Collected data entries:

Lemma canonical128_roundtrip hash :
  hash128 hash -> XXH128_hashFromCanonical (XXH128_canonicalFromHash hash) = Done hash.
Proof.
  intros [Hl Hh]. pose proof (holds_start (XXH128_canonicalFromHash hash)) as H.
  unfold XXH128_hashFromCanonical. unfold XXH128_canonicalFromHash at 2 in H.
  rewrite (canonical64_read (start _) (high64 hash)) by (eapply holds_app_l; exact H). rewrite bind_done.
  rewrite (canonical64_read (start _ +! 8) (low64 hash)).
  - rewrite bind_done, !wrap_small by done. by destruct hash.
  - apply (holds_drop _ 8) in H; [|rewrite length_app, !le_split_length; lia].
    rewrite drop_app_length' in H by by rewrite le_split_length. exact H.
Qed.

(** ** The properties *)

(** A hash of any of the three widths is read back from its canonical form, which
    has its bytes with the most significant one first; equality of two 128-bit
    hashes is equality, and their comparison that of the numbers they stand for. *)
Theorem xxh_canonical_roundtrip h (H : hash128 h) h' (H' : hash128 h') :
  XXH32_hashFromCanonical (XXH32_canonicalFromHash (low64 h)) = Done (u32 (low64 h))
  /\ XXH64_hashFromCanonical (XXH64_canonicalFromHash (low64 h)) = Done (low64 h)
  /\ XXH128_hashFromCanonical (XXH128_canonicalFromHash h) = Done h
  /\ XXH128_canonicalFromHash h = rev (le_split 8 (low64 h) ++ le_split 8 (high64 h))
  /\ (XXH128_isEqual h h' = 1 <-> h = h')
  /\ XXH128_cmp h h' = match high64 h * 2 ^ 64 + low64 h ?= high64 h' * 2 ^ 64 + low64 h' with Lt => -1 | Eq => 0 | Gt => 1 end.
Proof.
  split_and!.
  - apply canonical32_roundtrip.
  - unfold XXH64_hashFromCanonical. rewrite (canonical64_read _ (low64 h)) by apply holds_start.
    by rewrite wrap_small by apply H.
  - by apply canonical128_roundtrip.
  - unfold XXH128_canonicalFromHash, XXH_swap64. by rewrite !split_swap, rev_app_distr.
  - unfold XXH128_isEqual. case_decide as E; [|split; [lia|by intros <-]]. split; [intros _|done].
    apply app_inj_1 in E as [E1 E2]; [|by rewrite !le_split_length].
    apply (f_equal le_combine) in E1, E2. rewrite !le_combine_split in E1, E2.
    destruct H as [H1 H2], H' as [H3 H4]. rewrite !Z.mod_small in E1, E2 by assumption.
    destruct h, h'. cbn in *. by subst.
  - destruct H as [H1 H2], H' as [H3 H4]. unfold XXH128_cmp, lane64 in *. pow2_norm.
    destruct (Z.compare_spec (high64 h * 18446744073709551616 + low64 h) (high64 h' * 18446744073709551616 + low64 h'));
    destruct (Z.gtb_spec (high64 h) (high64 h')), (Z.gtb_spec (high64 h') (high64 h));
    try lia; destruct (Z.gtb_spec (low64 h) (low64 h')), (Z.gtb_spec (low64 h') (low64 h));
    first [reflexivity|lia].
Qed.
Lemma scalarScrambleRound_value acc s ks i a :
  length acc = 8%nat -> (64 <= length ks)%nat -> holds s ks -> 0 <= i < 8 -> acc !! Z.to_nat i = Some a ->
  XXH3_scalarScrambleRound acc s i
  = Done (<[Z.to_nat i := u64 (Z.lxor (XXH_xorshift64 a 47) (bytes_at 8 ks (8 * i)) * XXH_PRIME32_1)]> acc).
Proof.
  intros L Lk Hs Hi E. unfold XXH3_scalarScrambleRound, read_acc, byte_at.
  rewrite (proj2 (Z.ltb_lt _ _)) by (change XXH_ACC_NB with 8; lia).
  rewrite (proj2 (Z.leb_le _ _)) by lia. cbn [XXH_ASSERT]. rewrite bind_done.
  rewrite (read64_holds s ks) by (auto; lia). rewrite bind_done, E. cbn [demand].
  by rewrite bind_done, (Z.mul_comm i 8).
Qed.

Lemma scrambleAcc_scalar_value acc s ks :
  accumulators acc -> Forall byte_range ks -> (64 <= length ks)%nat -> holds s ks ->
  XXH3_scrambleAcc_scalar acc s = Done (scrambled acc (lanes_of ks)).
Proof.
  intros Ha Hk Lk Hs. unfold XXH3_scrambleAcc_scalar. change XXH_ACC_NB with (Z.of_nat 8).
  destruct (accumulators_8 acc Ha) as (a0 & a1 & a2 & a3 & a4 & a5 & a6 & a7 & ->).
  unfold for_up. change (Z.to_nat (Z.of_nat 8 - 0)) with 8%nat. cbn [for_loop].
  by repeat (erewrite (scalarScrambleRound_value _ s ks) by (done || lia); rewrite bind_done).
Qed.

(** ** The secret of a seed *)

Lemma memcpy_at p bs :
  0 <= index p -> index p + Z.of_nat (length bs) <= Z.of_nat (length (block p)) ->
  XXH_memcpy p bs = Done (take (Z.to_nat (index p)) (block p) ++ bs ++ drop (Z.to_nat (index p) + length bs) (block p)).
Proof. intros H1 H2. unfold XXH_memcpy. by rewrite !(proj2 (Z.leb_le _ _)) by lia. Qed.

(** Writing in order what follows on what was written before. *)
Lemma memcpy_next b done bs :
  take (length done) b = done -> (length done + length bs <= length b)%nat ->
  exists b', XXH_memcpy (Pointer b (Z.of_nat (length done))) bs = Done b'
    /\ length b' = length b /\ take (length (done ++ bs)) b' = done ++ bs.
Proof.
  intros T L. rewrite memcpy_at by (cbn; lia). cbn [block index]. rewrite Nat2Z.id, T. eexists. split; [done|]. split.
  - rewrite !length_app, length_drop. lia.
  - rewrite app_assoc. apply take_app_length'. done.
Qed.
(* ===== verification/Xxh3Vector.v ===== *)
(** * XXH3: the vectorised kernels ([core/native/hashing/xxhash.h])

    The functions on the accumulators as the header writes them for SSE2, AVX2,
    AVX-512, NEON, VSX and SVE, and the choice that [XXH_VECTOR] makes
    ([vector_kernel]).  A vector is the list of its lanes of 64 bits in the order of
    memory; a NEON vector of words is the list of its words.  The intrinsics of a
    processor are the fields of a class ([x86_unit], [neon_unit], [vsx_unit],
    [sve_unit]); what they are documented to compute is in the class of laws beside
    it, and [*_reference] are units that compute exactly that.  Loads and stores are
    the program's own accesses to memory.  Vectors are little endian, as the other
    reads of this model; the alignment of the accumulators and of [XXH3_kSecret],
    which their declarations fix, is not represented. *)
From S2P Require Import Prelude Xxhash Xxh3 Xxh3Long.

(** ** Memory *)

(** [n] lanes of 64 bits. *)
Fixpoint read_lanes (n : nat) (p : pointer) : outcome (list Z) :=
  match n with
  | O => Done []
  | S n => x ← XXH_readLE64 p; l ← read_lanes n (p +! 8); Done (x :: l)
  end.

(** [xacc[i]] for vectors of [w] lanes. *)
Definition xacc_load (w : nat) (acc : list Z) (i : Z) : outcome (list Z) :=
  if (0 <=? i) && ((i + 1) * Z.of_nat w <=? Z.of_nat (length acc))
  then Done (take w (drop (Z.to_nat i * w) acc)) else Faults.
Definition xacc_store (w : nat) (acc : list Z) (i : Z) (v : list Z) : outcome (list Z) :=
  if (0 <=? i) && ((i + 1) * Z.of_nat w <=? Z.of_nat (length acc))
  then Done (take (Z.to_nat i * w) acc ++ v ++ drop (Z.to_nat i * w + w) acc) else Faults.

(** [dest[i] = v] *)
Definition write_vector (w : nat) (dest : list Z) (i : Z) (v : list Z) : outcome (list Z) :=
  XXH_memcpy (start dest +! 8 * Z.of_nat w * i) (concat (map (le_split 8) v)).

(** A value for every lane of the vector, which has [w] lanes in range. *)
Definition vector (w : nat) (v : list Z) : Prop := length v = w /\ Forall (fun x => 0 <= x < 2 ^ 64) v.
(* ===== verification/Xxh3VectorTheorems.v ===== *)
(** * XXH3: the vectorised kernels, theorems

    On vectors of any even number of lanes the operations of a stripe are
    [accumulated] and [scrambled] of those lanes; loops over the vectors of the
    accumulators, or over those of a secret, put the pieces together
    ([vector_loop], [secret_loop]).  Every kernel is shown to keep [Kernel_laws]. *)
From S2P Require Import Prelude Xxhash Xxh3 Xxh3Theorems Xxh3Long Xxh3LongTheorems Xxh3Vector.

(** ** Vectors *)

Lemma vector_zip w f a b :
  vector w a -> vector w b -> (forall x y, lane64 x -> lane64 y -> lane64 (f x y)) -> vector w (zip_with f a b).
Proof.
  intros [La Ha] [Lb Hb] Hf. split; [rewrite length_zip_with; lia|].
  eapply Forall_zip_with_fst; [exact Ha|]. eapply Forall_impl; [exact Hb|]. intros y Hy x Hx. by apply Hf.
Qed.

Lemma vector_map w f a : vector w a -> (forall x, lane64 x -> lane64 (f x)) -> vector w (map f a).
Proof. intros [La Ha] Hf. split; [by rewrite length_map|]. apply Forall_fmap. eapply Forall_impl; [exact Ha|exact Hf]. Qed.

Lemma vector_replicate w x : lane64 x -> vector w (replicate w x).
Proof. split; [apply length_replicate|]. by apply Forall_replicate. Qed.

Lemma lane_of_lane lo hi : 0 <= lo < 2 ^ 32 -> 0 <= hi < 2 ^ 32 -> lane64 (lane_of lo hi).
Proof. unfold lane_of, lane64. pow2_norm. lia. Qed.

Lemma word_bound x : 0 <= u32 x < 2 ^ 32.
Proof. apply wrap_bound. lia. Qed.

Lemma high_word x : lane64 x -> 0 <= Z.shiftr x 32 < 2 ^ 32.
Proof. intros H. unfold lane64 in H. rewrite high_half. pow2_norm. zdiv_lia. Qed.

Lemma u32_high x : lane64 x -> u32 (Z.shiftr x 32) = Z.shiftr x 32.
Proof. intros H. apply wrap_small. by apply high_word. Qed.

Lemma words_lane x y : 0 <= x < 2 ^ 32 -> 0 <= y < 2 ^ 32 -> lane64 (x * y).
Proof. intros. unfold lane64. change (2 ^ 64) with (2 ^ 32 * 2 ^ 32). nia. Qed.

Lemma low_lane_of lo hi : 0 <= lo < 2 ^ 32 -> u32 (lane_of lo hi) = lo.
Proof. intros H. unfold lane_of, wrap. rewrite Z.mul_comm, Z.mod_add by lia. by apply Z.mod_small. Qed.

Lemma high_lane_of lo hi : 0 <= lo < 2 ^ 32 -> Z.shiftr (lane_of lo hi) 32 = hi.
Proof. intros H. rewrite high_half. unfold lane_of. rewrite Z.mul_comm, Z.div_add by lia. rewrite Z.div_small by lia. lia. Qed.

Lemma lane_of_words x : lane64 x -> lane_of (u32 x) (Z.shiftr x 32) = x.
Proof. intros H. rewrite high_half. unfold lane_of, wrap. pose proof (Z.div_mod x (2 ^ 32) ltac:(lia)). lia. Qed.

#[export] Hint Resolve vector_zip vector_map vector_replicate lane_of_lane words_lane word_bound high_word u64_lane lxor_lane : vec.
#[export] Hint Extern 1 (lane64 (Z.shiftr _ _)) => apply shiftr_lane; [|lia] : vec.
#[export] Hint Extern 2 (lane64 _) => progress cbv beta : vec.
Ltac vec := eauto 10 with vec.

(** ** The words of a lane *)

(** The multiplication that keeps 64 bits of 64 times 32. *)
Lemma mul_by_halves x p :
  lane64 x -> 0 <= p < 2 ^ 32 -> u64 (u32 x * p + u64 (Z.shiftl (Z.shiftr x 32 * p) 32)) = u64 (x * p).
Proof.
  intros Hx Hp. rewrite wrap_add_r, Z.shiftl_mul_pow2 by lia. f_equal.
  rewrite <- (lane_of_words x Hx) at 3. unfold lane_of. lia.
Qed.

Lemma pairs_ind {A} (P : list A -> Prop) :
  P [] -> (forall x, P [x]) -> (forall x y l, P l -> P (x :: y :: l)) -> forall l, P l.
Proof.
  intros H0 H1 H2 l. assert (P l /\ forall x, P (x :: l)) as [? _]; [|done].
  induction l as [|y l [IH1 IH2]]; split; auto.
Qed.

Lemma even_pairs {A} (P : list A -> Prop) :
  P [] -> (forall x y l, P l -> P (x :: y :: l)) -> forall l, Nat.even (length l) = true -> P l.
Proof.
  intros H0 H2 l. induction l as [|x|x y l IH] using pairs_ind; cbn [length Nat.even]; [done|discriminate|auto].
Qed.

Lemma shuffle_swap v : Nat.even (length v) = true -> Forall lane64 v -> shuffle_words (MM_SHUFFLE 1 0 3 2) v = swap_pairs v.
Proof.
  revert v. apply (even_pairs (fun v => Forall lane64 v -> _)); [done|]. intros x y v IH H.
  inversion_clear H as [|? ? Hx H']. inversion_clear H' as [|? ? Hy Hv].
  cbn [shuffle_words swap_pairs]. rewrite (IH Hv).
  change (lane_of (u32 y) (Z.shiftr y 32) :: lane_of (u32 x) (Z.shiftr x 32) :: swap_pairs v = y :: x :: swap_pairs v).
  by rewrite !lane_of_words.
Qed.

(** The upper words brought down. *)
Lemma shuffle_high v :
  Nat.even (length v) = true -> Forall lane64 v ->
  map (fun x => u32 x) (shuffle_words (MM_SHUFFLE 0 3 0 1) v) = map (fun x => Z.shiftr x 32) v
  /\ Forall lane64 (shuffle_words (MM_SHUFFLE 0 3 0 1) v).
Proof.
  revert v. apply (even_pairs (fun v => Forall lane64 v -> _)); [done|]. intros x y v IH H.
  inversion_clear H as [|? ? Hx H']. inversion_clear H' as [|? ? Hy Hv]. destruct (IH Hv) as [E R].
  change (shuffle_words (MM_SHUFFLE 0 3 0 1) (x :: y :: v)) with (lane_of (Z.shiftr x 32) (u32 x) :: lane_of (Z.shiftr y 32) (u32 x)
    :: shuffle_words (MM_SHUFFLE 0 3 0 1) v).
  cbn [map]. rewrite E, !low_lane_of by by apply high_word. split; [done|].
  rewrite !Forall_cons. split_and!; [vec..|exact R].
Qed.

Lemma srli_high v : Forall lane64 v -> map (fun x => u32 x) (map (fun x => Z.shiftr x 32) v) = map (fun x => Z.shiftr x 32) v.
Proof. intros H. induction H as [|x v Hx H IH]; cbn [map]; [done|]. by rewrite IH, u32_high. Qed.

(** ** One vector *)

(** The sum of a stripe, for the vectors whose lanes are the data, the key and the
    accumulators; [hi] has the upper words of [data ^ key] in its lower words. *)
Lemma accumulated_lanes w acc data key hi :
  vector w acc -> vector w data -> vector w key ->
  map (fun x => u32 x) hi = map (fun x => Z.shiftr x 32) (zip_with Z.lxor data key) ->
  zip_with (fun x y => u64 (x + y)) (zip_with (fun x y => u32 x * u32 y) (zip_with Z.lxor data key) hi)
    (zip_with (fun x y => u64 (x + y)) acc (swap_pairs data))
  = accumulated acc data key.
Proof.
  intros [La _] [Ld _] [Lk _] E. unfold accumulated.
  assert (Ls : length (swap_pairs data) = w) by (by rewrite length_swap_pairs).
  generalize dependent (swap_pairs data). revert acc data key hi La Ld Lk E. induction w as [|w IH].
  - by intros [|] [|] [|] [|] ? ? ? ? [|] ?.
  - intros [|a acc] [|d data] [|k key] [|h hi] La Ld Lk E [|s sw] Ls; try discriminate. cbn [zip_with map] in *.
    injection E as Eh E. injection La as La. injection Ld as Ld. injection Lk as Lk. injection Ls as Ls.
    rewrite (IH acc data key hi La Ld Lk E sw Ls). f_equal. unfold product. rewrite Eh, wrap_add_r by lia. f_equal. lia.
Qed.

Lemma scrambled_lanes w acc key hi :
  vector w acc -> vector w key ->
  let dk := zip_with Z.lxor (map (fun x => XXH_xorshift64 x 47) acc) key in
  map (fun x => u32 x) hi = map (fun x => Z.shiftr x 32) dk ->
  zip_with (fun x y => u64 (x + y)) (zip_with (fun x y => u32 x * u32 y) dk (replicate w (lane_of XXH_PRIME32_1 XXH_PRIME32_1)))
    (map (fun x => u64 (Z.shiftl x 32)) (zip_with (fun x y => u32 x * u32 y) hi (replicate w (lane_of XXH_PRIME32_1 XXH_PRIME32_1))))
  = scrambled acc key.
Proof.
  intros [La Ha] [Lk Hk] dk E. unfold scrambled. subst dk. revert acc key hi La Ha Lk Hk E. induction w as [|w IH].
  - by intros [|] [|] [|] ? ? ? ? ?.
  - intros [|a acc] [|k key] [|h hi] La Ha Lk Hk E; try discriminate. cbn [zip_with map replicate] in *.
    injection E as Eh E. injection La as La. injection Lk as Lk. inversion_clear Ha as [|? ? Ha1 Ha2]. inversion_clear Hk as [|? ? Hk1 Hk2].
    rewrite (IH acc key hi La Ha2 Lk Hk2 E). f_equal. rewrite low_lane_of by (split; vm_compute; congruence).
    rewrite Eh, mul_by_halves; [done| |split; vm_compute; congruence]. apply lxor_lane; [|done]. by apply xorshift_lane.
Qed.

(** ** Loops over vectors *)

(** The [i]-th vector of [w] lanes. *)
Definition chunk (w : nat) (i : Z) (l : list Z) : list Z := take w (drop (Z.to_nat i * w) l).
(** The [w] lanes at [k]. *)
Definition lane_block (w : nat) (bs : list Z) (k : Z) : list Z := map (fun i => bytes_at 8 bs (k + 8 * i)) (seqZ 0 (Z.of_nat w)).

Lemma vector_lane_block w bs k : Forall byte_range bs -> vector w (lane_block w bs k).
Proof.
  intros H. split; [unfold lane_block; by rewrite length_map, length_seqZ, Nat2Z.id|].
  apply Forall_fmap, Forall_true. intros i. by apply bytes_at_lane.
Qed.
#[export] Hint Resolve vector_lane_block : vec.

Lemma seqZ_S (m : Z) n : seqZ m (Z.of_nat (S n)) = m :: seqZ (m + 1) (Z.of_nat n).
Proof. rewrite seqZ_cons by lia. f_equal. f_equal; lia. Qed.

Lemma map_seqZ_shift {A} (f : Z -> A) m n : map f (seqZ (m + 1) n) = map (fun i => f (i + 1)) (seqZ m n).
Proof.
  change (f <$> seqZ (m + 1) n = (fun i => f (i + 1)) <$> seqZ m n). unfold seqZ. rewrite <- !list_fmap_compose.
  apply list_fmap_ext. intros. cbn. f_equal. lia.
Qed.

Lemma read_lanes_value w p bs k :
  holds p bs -> 0 <= k -> k + 8 * Z.of_nat w <= Z.of_nat (length bs) -> read_lanes w (p +! k) = Done (lane_block w bs k).
Proof.
  intros Hp. revert k. induction w as [|w IH]; intros k Hk Hl; [done|]. cbn [read_lanes].
  rewrite (read64_holds p bs), bind_done, advance_advance by (auto; lia). rewrite IH, bind_done by lia.
  unfold lane_block. rewrite seqZ_S. cbn [map]. do 2 f_equal; [f_equal; lia|].
  rewrite map_seqZ_shift. apply map_ext. intros. f_equal. lia.
Qed.

Lemma chunk_length w i l : (Z.to_nat i * w + w <= length l)%nat -> length (chunk w i l) = w.
Proof. intros H. unfold chunk. rewrite length_take, length_drop. lia. Qed.

Lemma xacc_load_chunk w acc i :
  0 <= i -> (Z.to_nat i * w + w <= length acc)%nat -> xacc_load w acc i = Done (chunk w i acc).
Proof. intros H0 H. unfold xacc_load. rewrite !(proj2 (Z.leb_le _ _)) by lia. done. Qed.

(** A loop that replaces the vectors from [a] to [b] one by one. *)
Lemma vector_loop w (f : Z -> list Z) (a b : Z) body acc :
  0 <= a <= b -> (Z.to_nat b * w <= length acc)%nat ->
  (forall i acc', a <= i < b -> length acc' = length acc -> chunk w i acc' = chunk w i acc ->
     length (f i) = w /\ body i acc' = xacc_store w acc' i (f i)) ->
  for_up a b body acc
  = Done (take (Z.to_nat a * w) acc ++ concat (map f (seqZ a (b - a))) ++ drop (Z.to_nat b * w) acc).
Proof.
  intros Hab Lb Hbody. unfold for_up.
  destruct (for_loop_inv (fun i acc' => acc' = take (Z.to_nat a * w) acc ++ concat (map f (seqZ a (i - a))) ++ drop (Z.to_nat i * w) acc
      /\ length (concat (map f (seqZ a (i - a)))) = (Z.to_nat (i - a) * w)%nat)
    (Z.to_nat (b - a)) a body acc) as (acc' & -> & -> & _).
  - rewrite Z.sub_diag. change (seqZ a 0) with (@nil Z). cbn [map concat app length]. split; [by rewrite take_drop|done].
  - intros i acc' Hi [-> L]. set (done := concat (map f (seqZ a (i - a)))) in *.
    set (cur := take (Z.to_nat a * w) acc ++ done ++ drop (Z.to_nat i * w) acc).
    assert (Hi' : (Z.to_nat i * w + w <= length acc)%nat) by nia.
    assert (Lp : length (take (Z.to_nat a * w) acc ++ done) = (Z.to_nat i * w)%nat) by (rewrite length_app, length_take; nia).
    assert (Lc : length cur = length acc) by (unfold cur; rewrite app_assoc, length_app, Lp, length_drop; lia).
    assert (D : drop (Z.to_nat i * w) cur = drop (Z.to_nat i * w) acc).
    { unfold cur. rewrite app_assoc, drop_app_length'; [done|lia]. }
    destruct (Hbody i cur) as [Lf ->]; [lia|done|unfold chunk; by rewrite D|].
    unfold xacc_store. rewrite Lc, (proj2 (Z.leb_le 0 i)), (proj2 (Z.leb_le ((i + 1) * _) _)) by nia. cbn [andb]. eexists. split; [done|].
    replace (i + 1 - a) with (i - a + 1) by lia. rewrite seqZ_app, map_app, concat_app by lia.
    replace (a + (i - a)) with i by lia. change (seqZ i 1) with [i]. cbn [map concat]. rewrite app_nil_r.
    fold done. split; [|rewrite length_app; nia].
    unfold cur at 1. rewrite (app_assoc _ done), take_app_length' by lia.
    rewrite <- (drop_drop cur), D, drop_drop. rewrite <- !app_assoc. do 4 f_equal. nia.
  - do 2 f_equal. replace (a + Z.of_nat (Z.to_nat (b - a))) with b by lia. done.
Qed.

Action item →
An exact, complete copy of the lines above from the one with "(seqZ m n)." through the one with "intros Hp. revert" is the whole answer.

Response area →
Lemma map_seqZ_shift {A} (f : Z -> A) m n : map f (seqZ (m + 1) n) = map (fun i => f (i + 1)) (seqZ m n).
Proof.
  change (f <$> seqZ (m + 1) n = (fun i => f (i + 1)) <$> seqZ m n). unfold seqZ. rewrite <- !list_fmap_compose.
  apply list_fmap_ext. intros. cbn. f_equal. lia.
Qed.

Lemma read_lanes_value w p bs k :
  holds p bs -> 0 <= k -> k + 8 * Z.of_nat w <= Z.of_nat (length bs) -> read_lanes w (p +! k) = Done (lane_block w bs k).
Proof.
  intros Hp. revert k. induction w as [|w IH]; intros k Hk Hl; [done|]. cbn [read_lanes].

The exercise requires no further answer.